Тот слегка склонил голову, немного отпил и занялся колками, настраивая трес. Дергал одну струну, вслушивался, слегка крутил колок, снова дергал, снова прислушивался… Наконец, удовлетворенно кивнул головой — и звонкий «зов гор» заполнил комнату. Золотистые звуки треса расцветили простые стены жилища, искры переливчатых аккордов вспыхнули на лицах гостей. Хосе гулко стукнул в бонго и завёл мартийо — словно старый паровоз неторопливо отправился в путь. Чичи схватил мараки и затянул старую кубинскую песню:
Слушайте, слушайте! Хосе Кадете съел змею
не счищая с нее кожи, о Боже!..
Я не знаю, может быть теперь, когда он состарился,
он все еще ее жуёт!..
Ахха, Хосе ест змею, да!..
Гости разулыбались и подхватили:
Хосе ест змею, да!..
Всё еще ее жуёт!..
Ром будто сам появлялся в стаканчиках, а к жареной рыбе прибавился ароматные свиные шкварки. Розита помогала хозяке со снедью, пока старики шумели мараками и стучали на барабанах. Студент консерватории извлекал из контрабаса тяжелые, ухающие звуки, а Хосе, прикрыв глаза, выколачивал длинные и витеватые соло. Наконец, Паулито вскочил, словно ему было восемнадцать лет, и увлек Розиту в центр гостиной. Шаг, еще шаг… влево… вправо… неторопливый поворот… Розита залилась румянцем, отвечая на шаги Пауло и покачивая бедрами в такт барабанам. Чичи одобрительно смотрел на них, не забывая ритмично шуметь мараками и подтанцовывать. Да, вечеринка удалась, если уж старый Паулито оставил свой трес и пошел танцевать!..
…
Было уже поздно, когда Хосе, наконец, отложил бонгос, встал с табуреточки и раскланялся, тяпнув напоследок еще один стаканчик рома.

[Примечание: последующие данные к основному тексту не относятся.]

(** X5. A pass never deletes: under any faults, rolled back or not, a
    row of a table other than the ARP table is still there after the
    pass, a table of the analysis store is still there with its schema,
    and a row whose key the capture store does not have keeps its
    timestamp. *)
Theorem pass_keeps_rows (enrich : list string -> list string)
    (f : faults K) capture an (name : string) (k : K) (r : row) :
  name <> arp_table ->
  rows_of an name !! k = Some r ->
  let an' := (sync_databases julian enrich f capture an).1 in
  is_Some (rows_of an' name !! k) /\
  (tschema <$> an' !! name) = (tschema <$> an !! name) /\
  (rows_of capture name !! k = None ->
   row_ts <$> rows_of an' name !! k = Some (row_ts r)).
Proof.
  intros Hn Hr an'.
  destruct (rows_of_lookup _ _ _ _ Hr) as (dt & Hdt & Hk).
  destruct (enumerate_fails f) eqn:He.
  { subst an'. unfold sync_databases. rewrite He. cbn [fst].
    rewrite Hr. split; [eauto|]. split; [done|]. done. }
  destruct (commit_fails f) eqn:Hc.
  { subst an'. unfold sync_databases. rewrite He, Hc.
    destruct (sync_tables julian f capture an) as [an1 n1].
    destruct (resolve_domain_names enrich an1). cbn [fst].
    rewrite Hr. split; [eauto|]. split; [done|]. done. }
  assert (Han' : an' !! name
                 = touch enrich name <$>
                     match capture !! name with
                     | Some ct => (table_step julian f name ct (an !! name)).1
                     | None => an !! name
                     end).
  { subst an'. by rewrite pass_lookup. }
  clearbody an'. unfold rows_of. rewrite Han', Hdt.
  destruct (capture !! name) as [ct|] eqn:Ect.
  - destruct (table_step_rows f name ct dt Hn) as (sel & Hsel & ->).
    cbn [fmap option_fmap option_map]. rewrite tschema_touch. cbn [tschema].
    assert (Hu : forall r0, (sel ∪ rows dt) !! k = Some r0 ->
                 is_Some (rows (touch enrich name
                                  (mkTable (tschema dt) (sel ∪ rows dt))) !! k)).
    { intros r0 Hr0. apply elem_of_dom. rewrite dom_touch. cbn [rows].
      apply elem_of_dom. eauto. }
    split.
    + destruct (sel !! k) as [r0|] eqn:E.
      * apply (Hu r0). by apply lookup_union_Some_raw; left.
      * apply (Hu r). by apply lookup_union_Some_raw; right.
    + split; [done|]. intros Hcap. rewrite lookup_touch. cbn [rows].
      assert (Hs : sel !! k = None).
      { destruct (sel !! k) as [r0|] eqn:E; [|done].
        assert (Hct : rows ct !! k = Some r0).
        { eapply lookup_weaken; [|apply select_rows_subseteq].
          eapply lookup_weaken; [exact E|exact Hsel]. }
        congruence. }
      rewrite lookup_union_r by done. by rewrite Hk.
  - cbn [fmap option_fmap option_map]. rewrite tschema_touch.
    split.
    + apply elem_of_dom. rewrite dom_touch. apply elem_of_dom. eauto.
    + split; [done|]. intros _. rewrite lookup_touch. by rewrite Hk.
Qed.

(** X6. The ARP table is a mirror: after a fault-free pass it holds
    exactly the rows of the capture store's ARP table, whatever it held
    before.  When the rows cannot be fetched after the [DELETE], the
    handler of the table catches the failure and the pass commits an
    empty ARP table. *)
Theorem arp_table_mirror (enrich : list string -> list string)
    capture an (ct : table K) :
  capture !! arp_table = Some ct ->
  rows_of (sync_databases julian enrich no_faults capture an).1 arp_table = rows ct /\
  (forall (f : faults K) (dt : table K),
     enumerate_fails f = false -> commit_fails f = false ->
     table_fault f arp_table = AtFetch ->
     an !! arp_table = Some dt ->
     rows_of (sync_databases julian enrich f capture an).1 arp_table = ∅).
Proof.
  intros Hct. split.
  - unfold rows_of. rewrite pass_lookup_no_faults, Hct, table_step_no_faults.
    cbn [fmap option_fmap option_map]. unfold touch.
    destruct (decide (arp_table = tls_table)); [done|].
    by destruct (decide (arp_table = arp_table)).
  - intros f dt He Hc Hf Hdt. unfold rows_of.
    rewrite pass_lookup, Hct, Hdt by done. unfold table_step. rewrite Hf.
    destruct (decide (AtFetch = AtLookup)); [done|].
    destruct (decide (AtFetch = AtSelect)); [done|].
    destruct (decide (arp_table = arp_table)); [|done].
    destruct (decide (AtFetch = AtFetch)); [|done].
    destruct (decide (arp_table = tls_table)); [done|].
    by rewrite bool_decide_eq_true_2 by eauto.
Qed.

(** X7. Whether a table exists decides what is copied.  For a capture
    table with a timestamp column (other than the ARP table), a
    fault-free pass copies every row, also those without a timestamp,
    when the analysis store lacks the table.  When the table exists and
    is empty it copies, for a column declared with one of the numeric
    types, the rows stamped above the number 0 (by a greater number or
    by a date text), and for a column declared otherwise only the rows
    stamped by a date text after [1970-01-01 00:00:00].  Under any
    faults, a row without a timestamp never enters an existing table,
    and neither does a row stamped with a number when the column is not
    declared with one of the numeric types. *)
Theorem new_table_or_empty_table (enrich : list string -> list string)
    capture an (name : string) (ct : table K) :
  name <> arp_table ->
  capture !! name = Some ct ->
  columns_ok (tschema ct) = true ->
  has_timestamp (tschema ct) = true ->
  (an !! name = None ->
   (sync_databases julian enrich no_faults capture an).1 !! name
   = Some (touch enrich name (mkTable (tschema ct) (rows ct)))) /\
  (forall sch, an !! name = Some (mkTable sch ∅) ->
   (sync_databases julian enrich no_faults capture an).1 !! name
   = Some (touch enrich name
             (mkTable sch
                (newer_than
                   (Some (if numeric_ts (tschema ct) then Num 0 else epoch))
                   (rows ct))))) /\
  (forall (f : faults K) (dt : table K) (k : K) (r : row),
     an !! name = Some dt -> rows dt !! k = None ->
     rows ct !! k = Some r ->
     row_ts r = None \/
     (numeric_ts (tschema ct) = false /\ exists v, row_ts r = Some (Num v)) ->
     rows_of (sync_databases julian enrich f capture an).1 name !! k = None).
Proof.
  intros Hn Hct Hcols Hts. split; [|split].
  - intros Han. rewrite pass_lookup_no_faults, Hct, table_step_no_faults, Han.
    cbn [fmap option_fmap option_map default from_option id tschema rows].
    destruct (decide (name = arp_table)); [done|]. rewrite Hcols.
    cbn [select_rows]. by rewrite (right_id_L ∅ (∪)).
  - intros sch Han.
    rewrite pass_lookup_no_faults, Hct, table_step_no_faults, Han.
    cbn [fmap option_fmap option_map default from_option id tschema rows].
    destruct (decide (name = arp_table)); [done|]. rewrite Hcols.
    rewrite select_rows_cutoff, Hts, (right_id_L ∅ (∪)).
    unfold cutoff, max_ts. cbn [rows]. rewrite map_fold_empty.
    by destruct (numeric_ts (tschema ct)).
  - intros f dt k r Han Hk Hr Hstamp.
    destruct (enumerate_fails f) eqn:He.
    { unfold sync_databases. rewrite He. cbn [fst]. unfold rows_of.
      by rewrite Han. }
    destruct (commit_fails f) eqn:Hc.
    { unfold sync_databases. rewrite He, Hc.
      destruct (sync_tables julian f capture an) as [an1 n1].
      destruct (resolve_domain_names enrich an1). cbn [fst]. unfold rows_of.
      by rewrite Han. }
    unfold rows_of. rewrite pass_lookup, Hct, Han by done.
    destruct (table_step_rows f name ct dt Hn) as (sel & Hsel & ->).
    cbn [fmap option_fmap option_map].
    change (rows (touch enrich name (mkTable (tschema dt) (sel ∪ rows dt))) !! k
            = None).
    apply not_elem_of_dom. rewrite dom_touch. cbn [rows].
    apply not_elem_of_dom. apply lookup_union_None. split; [|done].
    destruct (sel !! k) as [r0|] eqn:E; [|done].
    assert (Hsel0 : select_rows julian ct (Some dt) !! k = Some r0)
      by (eapply lookup_weaken; [exact E|exact Hsel]).
    rewrite select_rows_cutoff, Hts in Hsel0.
    apply lookup_newer_than in Hsel0 as [Hk0 (c0 & t & Hc0 & Ht & Hlt)].
    assert (r0 = r) as -> by congruence.
    destruct Hstamp as [Hnull|(Hnum & v & Hv)]; [congruence|].
    assert (t = Num v) as -> by congruence.
    rewrite Hnum in Hc0. apply cutoff_date in Hc0.
    by rewrite (sql_lt_date_num c0 v Hc0) in Hlt.
Qed.

(** X8. A table that the capture store does not have is outside the
    pass: under any faults, rolled back or not, it is the table it was;
    only the TLS table can differ, by the enrichment of its rows. *)
Theorem pass_leaves_other_tables (enrich : list string -> list string)
    (f : faults K) capture an (name : string) :
  capture !! name = None ->
  name <> tls_table ->
  (sync_databases julian enrich f capture an).1 !! name = an !! name.
Proof.
  intros Hcap Hn.
  destruct (enumerate_fails f) eqn:He.
  { unfold sync_databases. by rewrite He. }
  destruct (commit_fails f) eqn:Hc.
  { unfold sync_databases. rewrite He, Hc.
    destruct (sync_tables julian f capture an) as [an1 n1].
    by destruct (resolve_domain_names enrich an1). }
  rewrite pass_lookup, Hcap by done.
  destruct (decide (name = tls_table)); [done|]. by destruct (an !! name).
Qed.

End Store.

Lemma pass_keeps_rows_witness :
  is_Some (rows_of (sync_databases no_julian_date id all_rows_fault sample_capture
                      sample_analysis).1 "alerts" !! 1).
Proof.
  apply (pass_keeps_rows (K:=Z) no_julian_date id all_rows_fault sample_capture
           sample_analysis "alerts" 1 (mkRow (Some (Num 5)) ["10.0.0.5"])).
  - discriminate.
  - reflexivity.
Defined.

Lemma arp_table_mirror_witness :
  rows_of (sync_databases no_julian_date id no_faults sample_capture sample_analysis).1
          arp_table = packet_rows /\
  rows_of (sync_databases no_julian_date id arp_fetch_fault sample_capture sample_analysis).1
          arp_table = ∅.
Proof.
  destruct (arp_table_mirror (K:=Z) no_julian_date id sample_capture sample_analysis
              (mkTable sample_schema packet_rows) eq_refl) as [H1 H2].
  split; [exact H1|].
  apply (H2 arp_fetch_fault
            (mkTable sample_schema
               {[ 1 := mkRow (Some (Num 5)) ["10.0.0.5"];
                  3 := mkRow (Some (Num 7)) ["10.0.0.7"] ]}));
    reflexivity.
Defined.

(** A table declared [REAL] and a table declared [TIMESTAMP], each with
    a row stamped 5, a row stamped 0 and a row without a timestamp; the
    second has a row stamped by [CURRENT_TIMESTAMP] as well. *)
Lemma new_table_or_empty_table_witness :
  (sync_databases no_julian_date id no_faults mixed_capture ∅).1 !! "alerts"
  = Some (mkTable sample_schema mixed_rows) /\
  (sync_databases no_julian_date id no_faults mixed_capture
                  empty_analysis).1 !! "alerts"
  = Some (mkTable sample_schema
                  {[ 1 := mkRow (Some (Num 5)) ["10.0.0.5"] ]}) /\
  (sync_databases no_julian_date id no_faults mixed_dated_capture
                  empty_dated_analysis).1 !! "alerts"
  = Some (mkTable timestamp_schema
                  {[ 4 := mkRow (Some (Date 1700000005)) ["10.0.0.8"] ]}).
Proof.
  split; [|split].
  - apply (proj1 (new_table_or_empty_table (K:=Z) no_julian_date id
             mixed_capture ∅ "alerts"
             (mkTable sample_schema mixed_rows) ltac:(discriminate)
             eq_refl eq_refl eq_refl)).
    reflexivity.
  - rewrite (proj1 (proj2 (new_table_or_empty_table (K:=Z) no_julian_date id
               mixed_capture empty_analysis "alerts"
               (mkTable sample_schema mixed_rows) ltac:(discriminate)
               eq_refl eq_refl eq_refl)) sample_schema eq_refl).
    by vm_compute.
  - rewrite (proj1 (proj2 (new_table_or_empty_table (K:=Z) no_julian_date id
               mixed_dated_capture empty_dated_analysis "alerts"
               (mkTable timestamp_schema mixed_dated_rows) ltac:(discriminate)
               eq_refl eq_refl eq_refl)) timestamp_schema eq_refl).
    by vm_compute.
Defined.

Lemma pass_leaves_other_tables_witness :
  (sync_databases no_julian_date id all_rows_fault mixed_capture sample_analysis).1 !! "arp_data"
  = sample_analysis !! "arp_data".
Proof.
  apply (pass_leaves_other_tables (K:=Z) no_julian_date id all_rows_fault mixed_capture
           sample_analysis "arp_data").
  - reflexivity.
  - discriminate.
Defined.

End SyncMoreFacts.

(* ===================================================================== *)
(** * Connection keys as the decoder writes them, and their other readers *)
(* ===================================================================== *)

Module KeyMoreFacts.
Import PyStr ConnKey Capture KeyMore PyStrFacts PyStrMoreFacts ConnKeyFacts.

Гости вышли на темную улицу, бурно обсуждая все подряд. Чичи крепко обнимался со всеми, а Хосе бурчал какие-то долгие наставления порядком наклюкавшемуся студенту из Консерватории. Наконец, темная сантьягерская ночь проглотила худой силуэт с огромным контрабасом на спине, семейство Чичи скрылось в жилище, закрыв решетки и двери… Паулито и Розита, обнявшись, побрели домой.
— Ну что, Розита, мне требуется жестянщик? Обколотить ржавчину с костей?
Розита устало отмахнулась.
— Да ты всегда был первым танцором у нас на районе. Я в тебя и влюбилась-то потому что ты танцевал хорошо. Такой элегантный, в костюме, загляденье!
— То-то же. И не сомневайся!
— Крутой, крутой Пауло, молодец, — она зевнула и задумалась. Паулито гордо вышагивал рядом, словно бойцовский петух. Роза незаметно глянула на него и расхохоталась — заливисто, звонко!
— Что? — нахмурился тот.
— Да нет, ничего. Я люблю тебя, Паулито. Я люблю тебя.